What needs to be done:
Your answer should be the exact lines of the data below from the one containing "submit_result url postRes)%outcome." through the one containing "match solution_of url history with"; please include nothing else.

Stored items
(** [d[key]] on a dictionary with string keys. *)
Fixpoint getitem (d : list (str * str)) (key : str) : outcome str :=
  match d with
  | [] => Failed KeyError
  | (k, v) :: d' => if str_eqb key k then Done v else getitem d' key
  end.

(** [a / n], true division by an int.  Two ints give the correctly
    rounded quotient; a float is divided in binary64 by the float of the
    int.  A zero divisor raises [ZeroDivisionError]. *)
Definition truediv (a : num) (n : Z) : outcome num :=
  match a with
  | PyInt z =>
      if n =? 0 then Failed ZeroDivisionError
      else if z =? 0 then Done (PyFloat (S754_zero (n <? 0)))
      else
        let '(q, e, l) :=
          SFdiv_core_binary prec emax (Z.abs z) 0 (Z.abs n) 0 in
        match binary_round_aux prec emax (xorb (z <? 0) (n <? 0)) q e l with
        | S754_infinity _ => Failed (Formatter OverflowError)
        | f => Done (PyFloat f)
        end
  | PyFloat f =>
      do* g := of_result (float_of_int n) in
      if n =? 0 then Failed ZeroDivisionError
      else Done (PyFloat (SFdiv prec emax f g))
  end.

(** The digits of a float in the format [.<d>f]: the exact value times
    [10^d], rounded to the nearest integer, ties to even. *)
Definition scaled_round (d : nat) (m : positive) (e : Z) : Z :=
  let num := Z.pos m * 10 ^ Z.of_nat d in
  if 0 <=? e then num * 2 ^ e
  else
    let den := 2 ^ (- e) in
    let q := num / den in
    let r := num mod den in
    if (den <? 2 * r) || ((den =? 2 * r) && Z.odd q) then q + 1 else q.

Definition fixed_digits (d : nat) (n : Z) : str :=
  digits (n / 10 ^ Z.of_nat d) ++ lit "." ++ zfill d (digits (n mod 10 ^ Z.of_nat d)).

==

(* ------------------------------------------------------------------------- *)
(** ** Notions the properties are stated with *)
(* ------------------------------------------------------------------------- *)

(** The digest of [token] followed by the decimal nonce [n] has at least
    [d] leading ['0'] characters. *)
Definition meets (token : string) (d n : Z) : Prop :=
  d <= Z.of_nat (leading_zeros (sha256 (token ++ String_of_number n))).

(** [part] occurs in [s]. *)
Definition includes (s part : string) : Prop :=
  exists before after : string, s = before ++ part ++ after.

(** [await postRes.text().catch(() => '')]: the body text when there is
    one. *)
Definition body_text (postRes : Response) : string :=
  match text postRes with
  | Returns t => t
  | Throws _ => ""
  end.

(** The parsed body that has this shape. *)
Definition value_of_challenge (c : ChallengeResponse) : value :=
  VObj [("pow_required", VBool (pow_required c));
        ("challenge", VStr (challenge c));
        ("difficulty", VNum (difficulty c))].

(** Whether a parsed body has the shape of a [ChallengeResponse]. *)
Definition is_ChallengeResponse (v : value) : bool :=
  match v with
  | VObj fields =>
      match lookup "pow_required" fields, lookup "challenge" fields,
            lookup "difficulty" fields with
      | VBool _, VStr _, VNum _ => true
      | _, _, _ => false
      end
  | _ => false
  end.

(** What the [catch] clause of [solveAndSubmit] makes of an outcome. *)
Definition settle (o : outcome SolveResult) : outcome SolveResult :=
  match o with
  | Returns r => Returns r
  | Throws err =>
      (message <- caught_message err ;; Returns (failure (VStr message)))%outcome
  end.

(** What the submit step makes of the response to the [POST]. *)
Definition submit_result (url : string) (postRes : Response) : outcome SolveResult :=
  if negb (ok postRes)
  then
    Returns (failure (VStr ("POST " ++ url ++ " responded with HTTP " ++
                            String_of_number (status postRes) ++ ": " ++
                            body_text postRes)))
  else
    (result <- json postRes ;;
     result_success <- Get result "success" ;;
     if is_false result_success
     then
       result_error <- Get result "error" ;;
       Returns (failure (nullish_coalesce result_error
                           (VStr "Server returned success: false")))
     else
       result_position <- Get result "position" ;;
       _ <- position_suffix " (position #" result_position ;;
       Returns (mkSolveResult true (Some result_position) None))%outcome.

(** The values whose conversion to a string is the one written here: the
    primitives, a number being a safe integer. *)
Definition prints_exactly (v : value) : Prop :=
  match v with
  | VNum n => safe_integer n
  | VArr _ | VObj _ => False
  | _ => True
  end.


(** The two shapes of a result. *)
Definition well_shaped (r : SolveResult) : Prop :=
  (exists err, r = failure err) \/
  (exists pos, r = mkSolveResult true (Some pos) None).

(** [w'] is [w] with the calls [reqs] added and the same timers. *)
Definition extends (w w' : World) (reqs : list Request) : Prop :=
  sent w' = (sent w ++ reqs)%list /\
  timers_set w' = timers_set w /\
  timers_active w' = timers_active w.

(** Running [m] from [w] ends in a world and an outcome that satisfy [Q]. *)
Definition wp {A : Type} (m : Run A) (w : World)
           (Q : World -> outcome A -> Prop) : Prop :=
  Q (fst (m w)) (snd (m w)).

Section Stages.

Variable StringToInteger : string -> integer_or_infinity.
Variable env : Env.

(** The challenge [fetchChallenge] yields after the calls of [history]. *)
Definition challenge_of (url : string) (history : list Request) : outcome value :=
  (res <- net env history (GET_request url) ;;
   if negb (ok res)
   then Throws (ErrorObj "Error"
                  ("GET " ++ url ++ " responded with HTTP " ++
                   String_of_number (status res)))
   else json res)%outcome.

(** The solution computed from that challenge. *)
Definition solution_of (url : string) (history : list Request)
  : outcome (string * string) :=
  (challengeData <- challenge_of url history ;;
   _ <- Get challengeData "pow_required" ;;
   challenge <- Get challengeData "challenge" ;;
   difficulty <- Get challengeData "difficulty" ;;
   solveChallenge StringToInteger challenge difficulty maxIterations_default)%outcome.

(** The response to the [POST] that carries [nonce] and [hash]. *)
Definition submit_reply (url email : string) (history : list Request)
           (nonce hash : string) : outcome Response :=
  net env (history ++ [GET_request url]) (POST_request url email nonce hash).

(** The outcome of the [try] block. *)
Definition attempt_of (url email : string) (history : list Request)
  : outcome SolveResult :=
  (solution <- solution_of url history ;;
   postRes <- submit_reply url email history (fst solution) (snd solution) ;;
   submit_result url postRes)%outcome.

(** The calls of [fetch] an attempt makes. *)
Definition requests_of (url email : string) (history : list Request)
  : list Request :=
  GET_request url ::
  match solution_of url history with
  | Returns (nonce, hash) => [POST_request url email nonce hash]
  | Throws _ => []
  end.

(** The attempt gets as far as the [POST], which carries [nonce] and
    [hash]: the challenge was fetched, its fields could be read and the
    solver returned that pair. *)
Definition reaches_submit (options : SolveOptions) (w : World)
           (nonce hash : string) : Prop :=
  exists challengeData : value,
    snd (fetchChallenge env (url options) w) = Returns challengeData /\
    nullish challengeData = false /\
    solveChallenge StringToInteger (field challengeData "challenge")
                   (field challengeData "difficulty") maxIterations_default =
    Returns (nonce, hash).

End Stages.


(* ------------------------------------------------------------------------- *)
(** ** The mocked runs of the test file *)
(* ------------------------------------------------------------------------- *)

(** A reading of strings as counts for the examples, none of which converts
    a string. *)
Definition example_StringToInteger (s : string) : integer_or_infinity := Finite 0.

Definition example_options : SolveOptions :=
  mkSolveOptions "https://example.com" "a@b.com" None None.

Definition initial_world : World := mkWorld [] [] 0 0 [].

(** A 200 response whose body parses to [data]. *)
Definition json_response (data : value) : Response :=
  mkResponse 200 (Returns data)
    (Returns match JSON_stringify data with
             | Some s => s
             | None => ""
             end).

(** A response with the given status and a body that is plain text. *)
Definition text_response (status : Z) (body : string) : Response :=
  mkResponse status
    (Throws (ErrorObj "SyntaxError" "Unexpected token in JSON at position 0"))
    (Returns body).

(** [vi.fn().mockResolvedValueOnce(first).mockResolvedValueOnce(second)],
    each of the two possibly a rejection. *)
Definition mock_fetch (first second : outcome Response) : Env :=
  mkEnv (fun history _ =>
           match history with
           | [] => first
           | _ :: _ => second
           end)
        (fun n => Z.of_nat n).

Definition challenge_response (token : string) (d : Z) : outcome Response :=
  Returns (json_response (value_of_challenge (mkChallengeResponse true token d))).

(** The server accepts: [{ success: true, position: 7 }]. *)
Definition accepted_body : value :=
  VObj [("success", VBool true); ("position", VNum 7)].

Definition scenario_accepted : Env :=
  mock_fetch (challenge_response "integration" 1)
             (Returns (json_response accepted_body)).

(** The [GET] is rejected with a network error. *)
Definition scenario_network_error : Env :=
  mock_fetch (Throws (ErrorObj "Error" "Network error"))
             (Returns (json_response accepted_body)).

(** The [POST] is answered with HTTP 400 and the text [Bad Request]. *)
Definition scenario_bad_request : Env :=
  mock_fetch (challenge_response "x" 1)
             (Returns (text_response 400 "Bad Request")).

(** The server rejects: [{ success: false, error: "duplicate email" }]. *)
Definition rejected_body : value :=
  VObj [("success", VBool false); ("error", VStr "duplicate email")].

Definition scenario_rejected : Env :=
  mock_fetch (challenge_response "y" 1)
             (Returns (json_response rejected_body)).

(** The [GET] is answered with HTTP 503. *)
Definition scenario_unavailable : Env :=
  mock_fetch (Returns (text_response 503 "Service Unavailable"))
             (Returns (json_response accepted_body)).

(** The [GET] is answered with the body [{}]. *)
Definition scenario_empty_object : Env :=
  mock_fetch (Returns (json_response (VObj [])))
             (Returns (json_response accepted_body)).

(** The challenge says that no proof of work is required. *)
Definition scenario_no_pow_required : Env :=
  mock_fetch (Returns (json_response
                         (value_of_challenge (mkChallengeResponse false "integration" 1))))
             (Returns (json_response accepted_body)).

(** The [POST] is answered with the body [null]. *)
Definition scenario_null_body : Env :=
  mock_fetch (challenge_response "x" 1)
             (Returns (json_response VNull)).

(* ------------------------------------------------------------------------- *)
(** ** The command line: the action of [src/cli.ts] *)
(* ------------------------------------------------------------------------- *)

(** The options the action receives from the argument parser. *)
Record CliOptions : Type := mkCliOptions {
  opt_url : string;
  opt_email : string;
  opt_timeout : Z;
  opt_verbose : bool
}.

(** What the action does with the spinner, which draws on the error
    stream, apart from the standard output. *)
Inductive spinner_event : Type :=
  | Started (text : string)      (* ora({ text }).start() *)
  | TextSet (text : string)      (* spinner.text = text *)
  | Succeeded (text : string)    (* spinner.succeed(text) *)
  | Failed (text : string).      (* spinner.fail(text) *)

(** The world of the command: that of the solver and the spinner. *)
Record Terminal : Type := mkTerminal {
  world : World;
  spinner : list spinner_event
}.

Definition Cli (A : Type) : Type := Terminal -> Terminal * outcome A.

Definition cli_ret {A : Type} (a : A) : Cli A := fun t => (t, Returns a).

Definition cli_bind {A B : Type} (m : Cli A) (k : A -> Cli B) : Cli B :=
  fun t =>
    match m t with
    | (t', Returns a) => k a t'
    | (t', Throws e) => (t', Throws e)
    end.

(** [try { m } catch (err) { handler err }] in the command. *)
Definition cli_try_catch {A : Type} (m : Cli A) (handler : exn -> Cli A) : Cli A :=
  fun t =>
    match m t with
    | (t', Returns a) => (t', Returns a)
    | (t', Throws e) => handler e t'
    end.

Written reply:
   submit_result url postRes)%outcome.

(** The calls of [fetch] an attempt makes. *)
Definition requests_of (url email : string) (history : list Request)
  : list Request :=
  GET_request url ::
  match solution_of url history with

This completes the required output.